Ghana’s Wildlife Division is active in supporting elephant conservation (Wildlife Division 2000) and has identified the Bia elephants as requiring further studies to support park development. Population estimates are part of the global agenda for elephants under the Convention on International Trade in Endangered Species (CITES), and they are a priority for subregional and national elephant conservation strategies (Wildlife Division 2000; AfESG 2005).
Materials and Methods
The dung count technique (Barnes 1993) was used to estimate the density of elephants in BCA. A dung survival experiment (Laing et al. 2003) was also conducted to estimate the mean dung survival time during the dung count survey.
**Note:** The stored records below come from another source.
(** The transactions the product-name subquery selects: those with a line
    whose product has the name. *)
Lemma product_name_matches {L : Lowering}
    (db : Db.t) (needle : string) (i : Z) :
  In i (transaction_ids_by_product_name db needle) <->
  exists t tp p,
    In t (Db.transactions db) /\ Transaction.id t = i
    /\ In tp (Transaction.products_transaction t)
    /\ find (fun p => Product.id p =? TransactionProduct.product_id tp)
         (Db.products db) = Some p
    /\ contains (sql_lower (Product.name p)) (py_lower needle) = true.
Proof.
  unfold transaction_ids_by_product_name. rewrite in_flat_map. split.
  - intros (t & Ht & Hi). apply in_flat_map in Hi.
    destruct Hi as (tp & Htp & Hi).
    destruct (find _ _) as [p|] eqn:Ef; [|destruct Hi].
    destruct (contains _ _) eqn:Ec; [|destruct Hi].
    destruct Hi as [<-|[]]. now exists t, tp, p.
  - intros (t & tp & p & Ht & <- & Htp & Ef & Ec).
    exists t. split; [exact Ht|]. apply in_flat_map. exists tp.
    split; [exact Htp|]. rewrite Ef, Ec. now left.
Qed.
The Bia Conservation Area (BCA) forms a 306km2 block in the moist evergreen and moist semi-deciduous forest zones of western Ghana (Taylor 1960; Hall & Swaine 1976) between 6020’–6040’N and 3000’–3010’W, sandwiched between the Bia River and the border with Cote d’Ivoire (Fig. 1).
Rainfall is bimodal, peaking in June and October, with an annual rainfall of between 1500–1750 mm (Hall & Swaine 1976). Average monthly temperature in the area is 24–28 0C, with extremes from 18–34 0C. The farming system is rain-fed, with farming activities undertaken throughout the year.
The BCA was originally part of a larger (about 1500km2) ecosystem for forest elephants known as the Bia Group of Forest Reserves. The Bia elephant range has reduced due to clearance for cocoa cultivation, and is now an isolated population in an ecological island of forest with hard boundaries and no transitional zone to farmland (PADP 2001).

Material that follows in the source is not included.